I'm looking for a translation for "meedekend", like what do call a person with this quality.

De oorspronkelijke zin is als volgt (van een referentiebrief):
"Hij is flexibel en meedenkend, prettig in de omgang."

My attempt so far:
"He is flexible, [?] and pleasant to work with."


Any ideas?  



Bedankt!


----------



## Suehil

Difficult one.  'Participative' perhaps, or just 'co-operative'?


----------



## jippie

Suehil said:


> Difficult one. 'Participative' perhaps, or just 'co-operative'?


 
I also thought of co-operative.


----------



## sound shift

Yes, it is difficult. "Willing", perhaps? Or possibly, if you don't mind corporate clichés, "a good team player"?


----------



## MerelBlackbird

Yeah, "a good team player"  was my first idea, but I thought meedenken means something different (putting everyone's heads together). But I guess when it is used as an adjective, meedenkend, then it basically means someone who works well together with others.  

It's a corporate letter, so I'll go with the corporate cliché!

Thanks everyone for the help!


----------



## Elisabeth85

What they want from the person with this "meedenken" is someone who is is not passive, who is not just waiting to be handed a task or opinion but who forms his own and shares this knowledge. Someone who will not only participate when asked, but who knows what is going on and comes up with ideas and suggestions.

In the end "the team player" I guess. Some words can be translated but miss the intend when done so. Goes both ways.


----------



## Suehil

'Pro-active' is a buzz word that seems to have the same general idea.


----------



## George French

Elisabeth85 said:


> What they want from the person with this "meedenken" is someone who is is not passive, who is not just waiting to be handed a task or opinion but who forms his own and shares this knowledge. Someone who will not only participate when asked, but who knows what is going on and comes up with ideas and suggestions.
> 
> In the end "the team player" I guess. Some words can be translated but miss the intend when done so. Goes both ways.


 
Ugh! Anything except "team player" please.

Supportive & co-operative.

"empathy" is a good word? Thanks to http://www.proz.com/kudoz/dutch_to_english/bus_financial/434228-meedenken.html

GF...

PS Have you ever found a good "meedenker"?

Personally I would hope that any meedenker was
"supportive, analytic, critical and a realist" 
& that he/she did not interfere. 

Never met anyone like that....

GF...


----------



## Elisabeth85

But the OP is not asking if such a person exists!
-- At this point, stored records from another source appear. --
(** * qdbmp: a shallow embedding of [qdbmp.c] and its specification

    The C source is embedded function by function.  Fixed-width integers
    are [Z] with the wrap-around written out ([u16], [u32], [s32]); bytes
    are [Byte.byte]; the two heap blocks of a bitmap are lists of bytes
    indexed from 0; a read or write outside a block is the outcome
    [Undefined].  The C library is an explicit environment: which
    allocations succeed, what freshly [malloc]ed memory holds, what
    [fopen] finds. *)

From Stdlib Require Import ZArith List Lia Bool.
From Stdlib.Strings Require Import Byte String.
From stdpp Require Import base list.
Import ListNotations.
Local Open Scope Z_scope.

(** ** Machine integers *)

Definition u8  (z : Z) : Z := z mod 2^8.
Definition u16 (z : Z) : Z := z mod 2^16.
Definition u32 (z : Z) : Z := z mod 2^32.

(** Conversion of a 32-bit pattern to [int] (two's complement). *)
Definition s32 (z : Z) : Z :=
  let w := u32 z in if w <? 2^31 then w else w - 2^32.

Definition byte_to_Z (b : byte) : Z := Z.of_N (Byte.to_N b).

(** The cast [(uint8_t) z]. *)
Definition Z_to_byte (z : Z) : byte :=
  match Byte.of_N (Z.to_N (u8 z)) with
  | Some b => b
  | None => x00
  end.

(** ** Status codes *)

(** Modelled from the spec: [qdbmp.h] is absent; the constructors are the
    [BMP_STATUS] names that [qdbmp.c] assigns to [BMP_LAST_ERROR_CODE], in
    the order of its [BMP_ERROR_STRING] table (section 7 of the
    specification lists the same kinds). *)
Inductive BMP_STATUS : Set :=
| BMP_OK
| BMP_ERROR
| BMP_OUT_OF_MEMORY
| BMP_IO_ERROR
| BMP_FILE_NOT_FOUND
| BMP_FILE_NOT_SUPPORTED
| BMP_FILE_INVALID
| BMP_INVALID_ARGUMENT
| BMP_TYPE_MISMATCH.

(** ** Data structures *)

Record BMP_Header : Set := mkHeader {
  Magic : Z;            (* uint16_t *)
  FileSize : Z;         (* uint32_t *)
  Reserved1 : Z;        (* uint16_t *)
  Reserved2 : Z;        (* uint16_t *)
  DataOffset : Z;       (* uint32_t *)
  HeaderSize : Z;       (* uint32_t *)
  Width : Z;            (* uint32_t *)
  Height : Z;           (* uint32_t *)
  Planes : Z;           (* uint16_t *)
  BitsPerPixel : Z;     (* uint16_t *)
  CompressionType : Z;  (* uint32_t *)
  ImageDataSize : Z;    (* uint32_t *)
  HPixelsPerMeter : Z;  (* uint32_t *)
  VPixelsPerMeter : Z;  (* uint32_t *)
  ColorsUsed : Z;       (* uint32_t *)
  ColorsRequired : Z    (* uint32_t *)
}.
Lemma jstring_leb_trans (a b c : jstring) :
  jstring_leb a b = true -> jstring_leb b c = true -> jstring_leb a c = true.
Proof.
  revert b c. induction a as [|x a IH]; intros [|y b] [|z c]; simpl;
    try congruence.
  destruct (N.ltb_spec x y), (N.ltb_spec y z), (N.ltb_spec x z),
    (N.eqb_spec x y), (N.eqb_spec y z), (N.eqb_spec x z);
    simpl; try lia; try congruence. apply IH.
Qed.

Lemma sort_insert_comm (a b : jstring) (l : list jstring) :
  sort_insert a (sort_insert b l) = sort_insert b (sort_insert a l).
Proof.
  induction l as [|h t IH]; simpl.
  - destruct (jstring_leb a b) eqn:Eab, (jstring_leb b a) eqn:Eba; auto.
    + rewrite (jstring_leb_antisym a b Eab Eba). reflexivity.
    + apply jstring_leb_total in Eab. congruence.
  - destruct (jstring_leb b h) eqn:Ebh, (jstring_leb a h) eqn:Eah; simpl;
      rewrite ?Ebh, ?Eah.
    + destruct (jstring_leb a b) eqn:Eab, (jstring_leb b a) eqn:Eba; auto.
      * rewrite (jstring_leb_antisym a b Eab Eba). reflexivity.
      * apply jstring_leb_total in Eab. congruence.
    + destruct (jstring_leb a b) eqn:Eab.
      * rewrite (jstring_leb_trans a b h Eab Ebh) in Eah. discriminate.
      * reflexivity.
    + destruct (jstring_leb b a) eqn:Eba.
      * rewrite (jstring_leb_trans b a h Eba Eah) in Ebh. discriminate.
      * reflexivity.
    + rewrite IH. reflexivity.
Qed.

(** Sorting does not depend on the order of the keys. *)
Lemma sort_permutation (l l' : list jstring) :
  Permutation l l' -> sort l = sort l'.
Proof.
  induction 1 as [|x l l' _ IH|x y l|l l' l'' _ IH1 _ IH2]; simpl.
  - reflexivity.
  - rewrite IH. reflexivity.
  - apply sort_insert_comm.
  - congruence.
Qed.



(* ================================================================== *)
(** * Deep equality of the rows read back *)
(* ================================================================== *)

Lemma number_eqb_refl (x : number) : number_eqb x x = true.
Proof.
  destruct x as [| [|] | [|] | neg ds n]; try reflexivity.
  simpl. rewrite eqb_reflx, jstring_eqb_refl, Z.eqb_refl. reflexivity.
Qed.

Lemma deep_equal_scalar_refl (v : Value) : scalar v -> deep_equal v v = true.
Proof.
  destruct v; cbn [scalar deep_equal]; intros H; try reflexivity;
    try contradiction.
  - apply eqb_reflx.
  - apply number_eqb_refl.
  - apply jstring_eqb_refl.
Qed.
That is a whole different discussion!

And empathy (the ability of a person to feel for the other person, to be able to place himself in his position, to understand as well as can be what the other person is feeling or experiencing) might have something to do with it slightly, though hardly ever used in the business environment. Empathy translates in empathie and I have never seen this used in a job add or job description. 

If you ask what is most used (because translating "meedenkend" one on one in this context is no use) I would still say "team player". I think when that is used they MEAN to say exactly the same!


----------